BEGIN Data section
(* ===== verification/Request.v ===== *)
(** [internal/controller/request]: the annotation shim. [Reconcile] of a source
    runs against an arbitrary hub ([RequestHub]) and records every call and event
    in a trace; [authority_Reconcile] is the controller that marks hand-authored
    Replications. *)
From Stdlib Require Import Ascii.
From S2P Require Import Prelude GoLib Sha256 Api Labels Annotations Policy Unstructured Discovery.

#[local] Open Scope string_scope.
#[local] Open Scope list_scope.

Definition Finalizer : string := "r8r.io/finalizer".
Definition ManagedByLabel : string := "app.kubernetes.io/managed-by".
Definition ManagedByValue : string := "k8s-r8r".
Definition SourceKindLabel : string := "r8r.io/source-kind".
Definition SourceNameLabel : string := "r8r.io/source-name".

Definition EventReasonKindNotEnabled : string := "KindNotEnabled".
Definition EventReasonInvalidAnnotations : string := "InvalidAnnotations".
Definition EventReasonPolicyDenied : string := "PolicyDenied".
Definition EventReasonNameConflict : string := "ReplicationNameConflict".
Definition ConditionNotAuthoritative : string := "NotAuthoritative".

Definition DefaultAllowlist : list GroupVersionKind :=
  [{| gvk_Group := ""; gvk_Version := "v1"; gvk_Kind := "Secret" |};
   {| gvk_Group := ""; gvk_Version := "v1"; gvk_Kind := "ConfigMap" |}].

(** ** Names *)

(** [hex.EncodeToString(sum[:])[:8]] *)
Definition hash8 (s : string) : string := take_str 8 (sha256_hex s).

Definition ReplicationName (kind sourceName : string) : string :=
  let suffix := hash8 (kind +:+ "/" +:+ sourceName) in
  let base := ToLower kind +:+ "-" +:+ sourceName in
  let base := if (244 <? String.length base)%nat
              then TrimRight (take_str 244 base) [chr 45; chr 46] else base in
  base +:+ "-" +:+ suffix.

Definition labelSafeValue (name : string) : string :=
  if (String.length name <=? 63)%nat then name
  else TrimRight (take_str 54 name) [chr 45; chr 46; chr 95] +:+ "-" +:+ hash8 name.

Definition controllerName (gvk : GroupVersionKind) : string :=
  "request-" +:+ ToLower (gvk_Kind gvk)
  +:+ (if decide (gvk_Group gvk = "") then ""
       else "-" +:+ ReplaceAll1 (chr 46) (chr 45) (gvk_Group gvk)).

(** ** The hub *)

(** The metadata of a source, [metav1.PartialObjectMetadata]. *)
Record Meta := {
  m_Namespace : string;
  m_Name : string;
  m_UID : string;
  m_Annotations : gmap string string;
  m_DeletionTimestamp : option Z;
  m_Finalizers : list string;
}.

Definition set_finalizers (fs : list string) (m : Meta) : Meta :=
  {| m_Namespace := m_Namespace m; m_Name := m_Name m; m_UID := m_UID m;
     m_Annotations := m_Annotations m; m_DeletionTimestamp := m_DeletionTimestamp m;
     m_Finalizers := fs |}.

(** An API error as the controller looks at it. *)
Record apiError := { err_NotFound : bool; err_AlreadyExists : bool; err_Text : string }.

(** The hub client, the inventory, the clock; [GroupVersionString] is
    [schema.GroupVersion.String]. *)
Class RequestHub (W : Type) := {
  rGetSource : NamespacedName → SM W (apiError + Meta);
  rPatchSource : Meta → Meta → SM W (apiError + Meta);
  rGetReplication : NamespacedName → SM W (apiError + Replication);
  rCreate : Replication → SM W (option apiError);
  rUpdate : Replication → SM W (option apiError);
  rUpdateStatus : Replication → SM W (option apiError);
  rDelete : Replication → SM W (option apiError);
  rGetNamespaceLabels : string → SM W (apiError + gmap string string);
  rListPolicies : SM W (apiError + list ReplicationPolicy);
  rInventory : W → list ClusterRecord;
  rNow : W → Z;
  GroupVersionString : GroupVersionKind → string;
}.

(** A group or a version has no slash. *)
Definition plain (x : string) : Prop := chr 47 ∉ list_of_string x.

Definition plain_gvk (g : GroupVersionKind) : Prop := plain (gvk_Group g) ∧ plain (gvk_Version g).

(** "ParseGroupVersion turns group/version string into a GroupVersion struct" and
    [String] "puts group and version into a single group/version string". *)
Class GroupVersionLaws (W : Type) `{RequestHub W} `{MetaAPI} : Prop := {
  parse_string gvk : plain (gvk_Group gvk) → plain (gvk_Version gvk) →
    ParseGroupVersion (GroupVersionString gvk) = Some (gvk_Group gvk, gvk_Version gvk);
}.

(** "GetControllerOf returns the controller reference": the only reference. *)
Class ControllerLaws `{MetaAPI} : Prop := {
  single_controller r : or_Controller r = Some true → GetControllerOf [r] = Some r;
}.

Inductive RAct :=
  | GotSource (nn : NamespacedName) (res : apiError + Meta)
  | PatchedSource (orig new : Meta) (res : apiError + Meta)
  | GotReplication (nn : NamespacedName) (res : apiError + Replication)
  | Created (r : Replication) (res : option apiError)
  | Updated (r : Replication) (res : option apiError)
  | UpdatedStatus (r : Replication) (res : option apiError)
  | Deleted (r : Replication) (res : option apiError)
  | GotNamespace (ns : string) (res : apiError + gmap string string)
  | ListedPolicies (res : apiError + list ReplicationPolicy)
  | Emitted (reason message : string).

(** The world and what was done to it. *)
Record RState (W : Type) := { r_world : W; r_trace : list RAct }.
Arguments r_world {W}. Arguments r_trace {W}.

Definition call {W A} (m : SM W A) (act : A → RAct) : SM (RState W) A :=
  λ s, let '(a, w) := m (r_world s) in
       (a, {| r_world := w; r_trace := r_trace s ++ [act a] |}).

Definition Eventf {W} (reason message : string) : SM (RState W) unit :=
  smod (λ s, {| r_world := r_world s; r_trace := r_trace s ++ [Emitted reason message] |}).

(** ** Resolving targets *)

(** The loop that groups the allowed decisions per cluster. *)
Definition add_resolved (targetName : string) (acc : list ResolvedTarget * gmap string nat)
    (d : Decision) : list ResolvedTarget * gmap string nat :=
  let '(resolved, byCluster) := acc in
  let c := t_ClusterName (d_Target d) in
  let '(resolved, byCluster, idx) :=
    match byCluster !! c with
    | Some idx => (resolved, byCluster, idx)
    | None =>
        (resolved ++ [{| rt_ClusterName := c; rt_Namespaces := []; rt_TargetName := targetName |}],
         <[c := length resolved]> byCluster, length resolved)
    end in
  (alter (λ rt, {| rt_ClusterName := rt_ClusterName rt;
                   rt_Namespaces := rt_Namespaces rt ++ [t_Namespace (d_Target d)];
                   rt_TargetName := rt_TargetName rt |}) idx resolved,
   byCluster).

Definition group_by_cluster (targetName : string) (ds : list Decision) : list ResolvedTarget :=
  (foldl (add_resolved targetName) ([], ∅) ds).1.

(** [fmt.Sprintf("%s (and %d more denied targets)")], for two or more. *)
Definition denied_message (first : Decision) (denied : list Decision) : string :=
  if (1 <? length denied)%nat
  then Reason first +:+ " (and " +:+ dec_nat (length denied - 1) +:+ " more denied targets)"
  else Reason first.

Section request.
Context {W : Type} `{HubW : RequestHub W} `{MetaAPI} `{LabelsAPI}.

(** The candidate targets: ready clusters the selector matches, by name, crossed
    with the namespaces. *)
Definition candidates (clusters : list ClusterRecord) (sel : Selector) (namespaces : list string)
    : list Target :=
  c ← isort (λ a b, String.leb (cl_Name a) (cl_Name b)) clusters;
  if negb (cl_Ready c) || negb (Matches sel (cl_Labels c)) then []
  else map (λ ns, {| t_ClusterName := cl_Name c; t_ClusterLabels := cl_Labels c;
                     t_Namespace := ns |}) namespaces.

(** [sourceReconciler]: its kind, whether it is allowlisted, and the list of
    enabled kinds for the message. [order] is the iteration order of the loop of
    [Parse] over an annotation map, [aggregate] its error's text. *)
Record sourceReconciler := { gvk : GroupVersionKind; enabled : bool; enabledKinds : string }.

Context (s : sourceReconciler) (order : gmap string string → list string)
        (aggregate : list string → string).

#[local] Abbreviation M A := (SM (RState W) A).

Definition resolveTargets (obj : Meta) (parsed : Request)
    : M (apiError + list ResolvedTarget * list Decision) :=
  w ← sgets r_world;
  match candidates (rInventory w) (ClusterSelector parsed)
          (EffectiveNamespaces parsed (m_Namespace obj)) with
  | [] => mret (inr ([], []))
  | targets =>
      nsRes ← call (rGetNamespaceLabels (m_Namespace obj)) (GotNamespace (m_Namespace obj));
      let nsLabels := match nsRes with inr l => l | inl _ => ∅ end in
      polRes ← call rListPolicies ListedPolicies;
      match polRes with
      | inl err => mret (inl err)
      | inr policies =>
          let result :=
            Evaluate {| q_Source := {| s_Kind := gvk_Kind (gvk s); s_Namespace := m_Namespace obj;
                                       s_NamespaceLabels := nsLabels |};
                        q_Targets := targets |} policies in
          mret (inr (group_by_cluster (TargetName parsed) (result_Allowed result),
                     result_Denied result))
      end
  end.

Definition desiredReplication (obj : Meta) (name : string) (resolved : list ResolvedTarget)
    : Replication :=
  {| rep_Namespace := m_Namespace obj; rep_Name := name; rep_UID := ""; rep_Generation := 0;
     rep_DeletionTimestamp := None; rep_Finalizers := [];
     rep_Labels := {[ ManagedByLabel := ManagedByValue;
                      SourceKindLabel := ToLower (gvk_Kind (gvk s));
                      SourceNameLabel := labelSafeValue (m_Name obj) ]};
     rep_OwnerReferences :=
       [{| or_APIVersion := GroupVersionString (gvk s); or_Kind := gvk_Kind (gvk s);
           or_Name := m_Name obj; or_UID := m_UID obj; or_Controller := Some true |}];
     rep_Spec :=
       {| SourceRef := {| sr_Kind := gvk_Kind (gvk s); sr_Namespace := m_Namespace obj;
                          sr_Name := m_Name obj; sr_UID := m_UID obj |};
          Origin := ReplicationOriginAnnotation; ResolvedTargets := resolved |};
     rep_Status := empty_status |}.

Definition ownedBySource (rep : Replication) (sourceName : string) : bool :=
  match GetControllerOf (rep_OwnerReferences rep) with
  | None => false
  | Some ref =>
      match ParseGroupVersion (or_APIVersion ref) with
      | None => false
      | Some (group, _) =>
          bool_decide (group = gvk_Group (gvk s)) && bool_decide (or_Kind ref = gvk_Kind (gvk s))
          && bool_decide (or_Name ref = sourceName)
      end
  end.

Definition specEqual (existing desired : Replication) : bool :=
  bool_decide (rep_Spec existing = rep_Spec desired)
  && bool_decide (rep_Labels existing = rep_Labels desired)
  && bool_decide (rep_OwnerReferences existing = rep_OwnerReferences desired).

(** The three assignments before [Update]. *)
Definition with_desired (rep desired : Replication) : Replication :=
  {| rep_Namespace := rep_Namespace rep; rep_Name := rep_Name rep; rep_UID := rep_UID rep;
     rep_Generation := rep_Generation rep; rep_DeletionTimestamp := rep_DeletionTimestamp rep;
     rep_Finalizers := rep_Finalizers rep; rep_Labels := rep_Labels desired;
     rep_OwnerReferences := rep_OwnerReferences desired; rep_Spec := rep_Spec desired;
     rep_Status := rep_Status rep |}.

Definition with_conditions (rep : Replication) (cs : list Condition) : Replication :=
  {| rep_Namespace := rep_Namespace rep; rep_Name := rep_Name rep; rep_UID := rep_UID rep;
     rep_Generation := rep_Generation rep; rep_DeletionTimestamp := rep_DeletionTimestamp rep;
     rep_Finalizers := rep_Finalizers rep; rep_Labels := rep_Labels rep;
     rep_OwnerReferences := rep_OwnerReferences rep; rep_Spec := rep_Spec rep;
     rep_Status :=
       let st := rep_Status rep in
       {| Summary := Summary st; SourceHash_ := SourceHash_ st; Conditions := cs;
          NonReadyTargets := NonReadyTargets st; NonReadyOverflow := NonReadyOverflow st;
          Inventory_ := Inventory_ st |} |}.

(** The verdict of [reportTargetResolution] on a Replication of generation [gen]. *)
Definition resolution_condition (gen : Z) (resolved : list ResolvedTarget) (denied : list Decision)
    : Condition :=
  let mk status reason message :=
    {| c_Type := ReplicationConditionTargetsResolved; c_Status := status;
       c_ObservedGeneration := gen; c_LastTransitionTime := 0; c_Reason := reason;
       c_Message := message |} in
  match resolved, denied with
  | _ :: _, _ =>
      let msg := dec_nat (length resolved) +:+ " target cluster(s) resolved" in
      mk ConditionTrue ReasonTargetsResolved
        (match denied with
         | [] => msg
         | _ => msg +:+ ", " +:+ dec_nat (length denied) +:+ " target(s) denied by policy"
         end)
  | [], d :: _ => mk ConditionFalse ReasonPolicyDenied (denied_message d denied)
  | [], [] => mk ConditionFalse ReasonNoTargets "no ready cluster matched the target-clusters selector"
  end.

Definition reportTargetResolution (key : NamespacedName) (resolved : list ResolvedTarget)
    (denied : list Decision) : M (option apiError) :=
  res ← call (rGetReplication key) (GotReplication key);
  match res with
  | inl err => mret (if err_NotFound err then None else Some err)
  | inr rep =>
      now ← sgets (λ st, rNow (r_world st));
      let '(cs, changed) :=
        SetStatusCondition now (Conditions (rep_Status rep))
          (resolution_condition (rep_Generation rep) resolved denied) in
      if changed : bool
      then call (rUpdateStatus (with_conditions rep cs)) (UpdatedStatus (with_conditions rep cs))
      else mret None
  end.

(** ** The two halves of the handshake *)

Definition source_key (obj : Meta) : NamespacedName :=
  {| nn_Namespace := m_Namespace obj; nn_Name := ReplicationName (gvk_Kind (gvk s)) (m_Name obj) |}.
END Data section
§ Your objective: Your task is to transcribe, with no changes, only the lines of the listing above that lie between the line holding "(** A group or a version has no slash. *)" and the line holding "Meta) (res : apiError + Meta)", inclusive.

§ Expected answer:
(** A group or a version has no slash. *)
Definition plain (x : string) : Prop := chr 47 ∉ list_of_string x.

Definition plain_gvk (g : GroupVersionKind) : Prop := plain (gvk_Group g) ∧ plain (gvk_Version g).

(** "ParseGroupVersion turns group/version string into a GroupVersion struct" and
    [String] "puts group and version into a single group/version string". *)
Class GroupVersionLaws (W : Type) `{RequestHub W} `{MetaAPI} : Prop := {
  parse_string gvk : plain (gvk_Group gvk) → plain (gvk_Version gvk) →
    ParseGroupVersion (GroupVersionString gvk) = Some (gvk_Group gvk, gvk_Version gvk);
}.

(** "GetControllerOf returns the controller reference": the only reference. *)
Class ControllerLaws `{MetaAPI} : Prop := {
  single_controller r : or_Controller r = Some true → GetControllerOf [r] = Some r;
}.

Inductive RAct :=
  | GotSource (nn : NamespacedName) (res : apiError + Meta)
  | PatchedSource (orig new : Meta) (res : apiError + Meta)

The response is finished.